Common ligands for preparing endotoxin affinity adsorbents include: immune affinity ligand, polymyxin B (polymyxin B), histamine and histidine (His), deoxycholic acid (DOC), polymeric cation, amine, amino acid, etc. Polymyxin B is the most used ligand with good endotoxin removal effect, but its own neurotoxicity and nephrotoxicity are the main reasons limiting its wide application, and are expensive, making the treatment cost high. Detoxification of agents with blood is a new direction of development of affinity membrane technology. Compared with the traditional active carbon and synthetic resin carrier, the polymer membrane material has excellent use characteristics, such as smooth diffusion path and low operation pressure, and is beneficial to affinity adsorption of poison molecules. In addition, the good blood compatibility of various membrane materials such as polysulfone, polyethersulfone and the like is also recognized, and a suitable carrier can be provided for developing specific affinity adsorption membranes with more different purposes.
Disclosure of Invention
Aiming at the prior art, the invention provides an endotoxin adsorption film and a preparation method thereof, which are used for solving the technical problems that endotoxin removal is difficult and the loading capacity of lysozyme on a substrate is low in the prior art.
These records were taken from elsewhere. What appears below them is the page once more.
(** ** Each kind of step keeps the orders consistent *)

Section steps.
Context (uuid4 : nat → string) (repr : json → string) (fault : OrderDb.t → option string).
Context (Hinj : Inj (=) (=) uuid4).

Lemma quiet_refl c : quiet c c.
Proof. done. Qed.

Lemma quiet_cancel reason now c :
  CodRules.may_cancel (so_status c) = true → quiet c (so_move "CANCELLED" reason now c).
Proof.
  rewrite <-SagaReaper.stranded_may_cancel. intros H%bool_decide_eq_true.
  split; [done|]. intros b k r (-> & -> & Hr). cbn [so_status so_move].
  elem_cases H; match goal with E : so_status c = _ |- _ => rewrite E in * end;
    vm_compute in Hr; subst r; vm_compute; auto.
Qed.

Lemma quiet_promote reason now c :
  so_status c = "PENDING" → quiet c (so_move "INVENTORY_RESERVED" reason now c).
Proof. intros E. split; [done|]. intros b k r (-> & -> & Hr). rewrite E in *. done. Qed.

(** Closing, then promoting, each row. *)
Definition promote1 (i e : string) (now : Z) (c : SellerOrder) : SellerOrder :=
  if (e =?s "InventoryReserved") && ((so_order_id c =?s i) && (so_status c =?s "PENDING"))
  then so_move "INVENTORY_RESERVED" (so_status_reason c) now c else c.

Lemma promote_map i e now rows : promote i e now rows = map (promote1 i e now) rows.
Proof.
  unfold promote, promote1. destruct (e =?s "InventoryReserved"); simpl; [done|].
  symmetry. apply map_id.
Qed.

Lemma close_quiet st i now d c :
  NoDup (map so_id (seller_orders d)) → c ∈ seller_orders d →
  quiet c (close (closing_ids st i d) (CodRules.cancellation_reason st) now c).
Proof.
  intros Hnd Hc. unfold close, in_listb. case_bool_decide as Hin; [|apply quiet_refl].
  apply quiet_cancel. apply closing_ids_elem in Hin as (_ & c' & s & Hc' & _ & E & Hs & Hcs).
  rewrite (map_key_inj so_id _ c c' Hnd) by done. apply may_cancel_iff. eauto.
Qed.

Lemma quiet_trans c1 c2 c3 : quiet c1 c2 → quiet c2 c3 → quiet c1 c3.
Proof. intros [E1 H1] [E2 H2]. split; [congruence|]. auto. Qed.

Lemma promote1_quiet i e now c : quiet c (promote1 i e now c).
Proof.
  unfold promote1. destruct ((e =?s _) && _) eqn:E; [|apply quiet_refl]. bool_to_prop.
  by apply quiet_promote.
Qed.

(** The part of [advance_saga] after the decision, for the two outcomes that commit. *)
Lemma advance_effect o e k now d d' y :
  run (advance_saga uuid4 fault o e k now) d = (d', inr y) →
  d' = d ∨ ∃ f ms, seller_orders d' = map f (seller_orders d) ∧
    (NoDup (map so_id (seller_orders d)) → ∀ c, c ∈ seller_orders d → quiet c (f c)) ∧
    messages d' = messages d ++ ms ∧ silent ms ∧ (draws d ≤ draws d')%nat.
Proof.
  intros H. unfold run in H.
  destruct (advance_saga uuid4 fault o e k now (Session d d)) as [st r] eqn:E. simplify_eq/=.
  unfold advance_saga in E. step_bind E.
  apply check_inr in Est as [(-> & Hk & ->)|(c & rid & -> & -> & _)]; simpl in *.
  2: { unfold ret in E. simplify_eq. by left. }
  step_bind E. unfold query in Est. simplify_eq/=.
  destruct (find_saga o (insert_key k d)) as [x|] eqn:Ef; [|done].
  pose proof (find_elem _ _ _ Ef) as [_ Hx]. bool_to_prop. subst o.
  assert (Hcmd : ∀ c, Transitions.command (Transitions.resolve (status x) e (payment_method x)) = Some c →
    c ∉ COMMANDS) by apply resolve_command_quiet.
  destruct (Transitions.outcome _) eqn:Eo.
  - right. pose proof E as Eq. step_bind E. unfold exec in Est. simplify_eq/=.
    step_bind E. step_bind E. apply finish_inr in E as (_ & _ & Hs & _ & Hw).
    apply cancel_children_rows in Est. simpl in Est.
    exists (λ c, promote1 (id x) e now (close (closing_ids
      (default (status x) (Transitions.new_status
         (Transitions.resolve (status x) e (payment_method x)))) (id x) d)
      (CodRules.cancellation_reason (default (status x) (Transitions.new_status
         (Transitions.resolve (status x) e (payment_method x))))) now c)).
    rewrite <-(map_map (close _ _ _) (promote1 _ _ _)), <-promote_map, Hs. unfold promote.
    eapply quietly_mono in Eq as (ms & Hm & Hsil & Hd); [|quiet_auto; apply quietly_cancel].
    rewrite Hw in Hm, Hd. exists ms. split_and!; [|..|exact Hm|exact Hsil|exact Hd].
    + destruct (e =?s _); unfold exec, ret in Est0; simplify_eq/=; by rewrite Est.
    + intros Hnd c Hc. eapply quiet_trans; [by apply close_quiet|apply promote1_quiet].
  - step_bind E. unfold rollback, ret in *. simplify_eq/=. by left.
  - step_bind E. done.
  - step_bind E. done.
  - right. pose proof E as Eq. apply finish_inr in E as (_ & _ & Hs & _ & Hw).
    eapply quietly_mono in Eq as (ms & Hm & Hsil & Hd); [|quiet_auto].
    rewrite Hw in Hm, Hd. exists (λ c, c), ms. rewrite map_id. by split_and!.
Qed.

(** ** A seller order's action *)

Definition transition_messages (order_id action : string) (decision : CodRules.Decision)
    (moved : SellerOrder) (product_ids : list string) (now : Z) : list OutboxMessage :=
  message "SellerOrder" (so_id moved) (default "" (CodRules.d_event decision))
    (transition_payload order_id moved product_ids) now ::
  (if action =?s "deliver"
   then [message "SellerOrder" (so_id moved) BOOK (escrow_payload order_id moved) now] else []) ++
  match _EFFECT_COMMANDS (CodRules.d_effect decision) with
  | Some command =>
      [message "SellerOrder" (so_id moved) command
         [("order_id", JStr order_id); ("seller_order_id", JStr (so_id moved));
          ("product_ids", JList (map JStr product_ids))] now]
  | None => []
  end.

(** The decision a request gets in a database, and what it commits. *)
Definition action_reason (request : option SellerOrderActionRequest) : string :=
  match request with Some r => default "" (req_reason r) | None => "" end.

Definition moved_db (order_id action : string) (request : option SellerOrderActionRequest)
    (now : Z) (x : SellerOrder) (d : OrderDb.t) : OrderDb.t :=
  let decision := CodRules.plan_transition action (so_status x) (action_reason request) in
  let move := apply_transition action request decision now in
  emit uuid4 (transition_messages order_id action decision (move x)
                (product_ids_of (so_id x) d) now)
    (with_seller_orders (update_where (λ c, so_id c =?s so_id x) move) d).

Lemma transition_seller_order_run o so action request now d :
  run (transition_seller_order uuid4 fault o so action request now) d =
    match find_seller_order o so d with
    | None => (d, inl (Http 404 "Seller order not found"))
    | Some x =>
        let decision := CodRules.plan_transition action (so_status x) (action_reason request) in
        if negb (CodRules.ok decision)
        then (d, inl (Http (CodRules.http_status decision) (CodRules.d_detail decision)))
        else match fault (moved_db o action request now x d) with
             | Some e => (d, inl (Http 500 e))
             | None => (moved_db o action request now x d,
                        inr (transition_response o
                               (apply_transition action request decision now x)
                               (CodRules.d_effect decision)))
             end
    end.
Proof.
  unfold run, transition_seller_order, bind at 1, query at 1. cbn -[find_seller_order CodRules.plan_transition].
  destruct (find_seller_order o so d) as [x|]; [|done]. fold (action_reason request).
  set (decision := CodRules.plan_transition action (so_status x) (action_reason request)).
  destruct (negb (CodRules.ok decision)); [done|].
  unfold moved_db. fold decision. unfold transition_messages.
  destruct (action =?s "deliver"), (_EFFECT_COMMANDS (CodRules.d_effect decision));
    unfold commit, try_commit, bind, exec, query, ret; rewrite !add_outbox_emit; cbn [working committed];
    match goal with |- _ = match fault ?D2 with _ => _ end =>
      change (fault _) with (fault D2) at 1; by destruct (fault D2) end.
Qed.

Lemma issued_cons ty i m ms : issued ty i (m :: ms) =
  ((if (msg_type m =?s ty) && (aggregate_id m =?s i) then 1 else 0) + issued ty i ms)%nat.
Proof. unfold issued. simpl. by destruct (_ && _). Qed.

Lemma event_quiet action table s t :
  (action, table) ∈ CodRules.ACTIONS → (s, t) ∈ table → CodRules.event t ∉ COMMANDS.
Proof. unfold CodRules.ACTIONS. intros Ha Ht. elem_cases Ha; elem_cases Ht; by_compute. Qed.

Lemma transition_counts o action request now x product_ids b k r :
  let decision := CodRules.plan_transition action (so_status x) (action_reason request) in
  let moved := apply_transition action request decision now x in
  let ms := transition_messages o action decision moved product_ids now in
  CodRules.ok decision = true → matches (so_status x) b k r →
  matches (so_status moved) (b + issued BOOK (so_id x) ms) (k + issued CONSUME_CMD (so_id x) ms)
    (r + issued RELEASE_CMD (so_id x) ms).
Proof.
  intros decision moved ms Hok (-> & -> & Hr). subst ms moved. unfold transition_messages.
  apply bool_decide_eq_true in Hok. subst decision.
  destruct (CodRules.plan_transition_ok _ _ _ Hok) as (s & table & t & Hs & Ha & Ht & _ & Heq).
  rewrite Heq. apply SplitRules.as_status_Some in Hs. rewrite Hs in *.
  rewrite !issued_cons. cbn [msg_type message CodRules.d_event CodRules.d_effect default].
  pose proof (event_quiet _ _ _ _ Ha Ht) as Hev.
  rewrite !(bool_decide_false (CodRules.event t = _)) by (intros E; apply Hev; rewrite E; by_compute).
  cbn [andb Nat.add]. cbn [so_status apply_transition CodRules.d_to].
  pose proof (CodRules.actions_cases _ _ _ _ Ha Ht) as Hc.
  elem_cases Hc; repeat match goal with
    | H : CodRules.to t = _ |- _ => rewrite H | H : CodRules.effect t = _ |- _ => rewrite H end;
    cbn [_EFFECT_COMMANDS so_id apply_transition]; vm_compute in Hr; subst r;
    (match goal with |- context [?a =?s "deliver"] =>
       let b := eval vm_compute in (a =?s "deliver") in change (a =?s "deliver") with b end);
    unfold issued; cbn [message msg_type aggregate_id List.filter app];
    rewrite ?(bool_decide_true (so_id x = so_id x)) by done; vm_compute; auto.
Qed.

Lemma transition_aggregates o action decision moved product_ids now m :
  m ∈ transition_messages o action decision moved product_ids now → aggregate_id m = so_id moved.
Proof.
  unfold transition_messages. intros [->|[H|H]%elem_of_app]%elem_of_cons; [done|..].
  - destruct (action =?s _); [|by apply not_elem_of_nil in H].
    by apply list_elem_of_singleton in H as ->.
  - destruct (_EFFECT_COMMANDS _); [|by apply not_elem_of_nil in H].
    by apply list_elem_of_singleton in H as ->.
Qed.

Lemma moved_consistent o so action request now x d :
  consistent uuid4 d → find_seller_order o so d = Some x →
  CodRules.ok (CodRules.plan_transition action (so_status x) (action_reason request)) = true →
  consistent uuid4 (moved_db o action request now x d).
Proof.
  intros [Hd Hu Ho Hc] Hf Hok. pose proof (find_elem _ _ _ Hf) as [Hx _].
  set (decision := CodRules.plan_transition action (so_status x) (action_reason request)).
  set (move := apply_transition action request decision now).
  set (ms := transition_messages o action decision (move x) (product_ids_of (so_id x) d) now).
  assert (Hrows : update_where (λ c, so_id c =?s so_id x) move (seller_orders d) =
                  map (λ c, if so_id c =?s so_id x then move x else c) (seller_orders d)).
  { apply map_ext_in. intros c Hin%list_elem_of_In. case_bool_decide as E; [|done].
    by rewrite (map_key_inj so_id _ c x Hu). }
  destruct (emit_frame uuid4 ms (with_seller_orders (update_where (λ c, so_id c =?s so_id x) move) d))
    as (_ & Hs & _ & _ & Hdr & Hm).
  change (emit uuid4 ms _) with (moved_db o action request now x d) in Hs, Hdr, Hm.
  cbn [seller_orders with_seller_orders draws] in Hs, Hdr.
  change (messages (with_seller_orders _ d)) with (messages d) in Hm. rewrite Hrows in Hs.
  assert (Hids : map so_id (seller_orders (moved_db o action request now x d)) =
                 map so_id (seller_orders d)).
  { rewrite Hs, map_map. apply map_ext. intros c. case_bool_decide as E; [by rewrite E|done]. }
  assert (Hagg : ∀ m, m ∈ ms → aggregate_id m = so_id x) by (intros m Hm'; by rewrite (transition_aggregates _ _ _ _ _ _ m Hm')).
  constructor; rewrite ?Hids, ?Hm, ?Hdr.
  - intros c Hin. assert (Hi : so_id c ∈ map so_id (seller_orders d)).
    { rewrite <-Hids. apply elem_of_map. eauto. }
    apply elem_of_map in Hi as (c0 & -> & (n & Hn & E)%Hd). exists n. split; [lia|done].
  - done.
  - intros m [Hin|Hin]%elem_of_app Hty; [by apply Ho|]. rewrite (Hagg m Hin).
    apply elem_of_map. eauto.
  - intros c Hin. rewrite Hs in Hin. apply elem_of_map in Hin as (c0 & -> & Hc0).
    rewrite !issued_app. case_bool_decide as E.
    + change (so_id (move x)) with (so_id x). apply transition_counts; [done|]. by apply Hc.
    + rewrite !(issued_none _ _ ms) by (intros m Hm' _; rewrite (Hagg m Hm'); congruence).
      rewrite !Nat.add_0_r. by apply Hc.
Qed.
In order to achieve the above purpose, the technical scheme adopted by the invention is to provide an endotoxin adsorption film, which comprises a high polymer film substrate and lysozyme grafted on the substrate.
On the basis of the technical scheme, the invention can be improved as follows.
Further, the high polymer film substrate is a polyethersulfone film or a polysulfone film.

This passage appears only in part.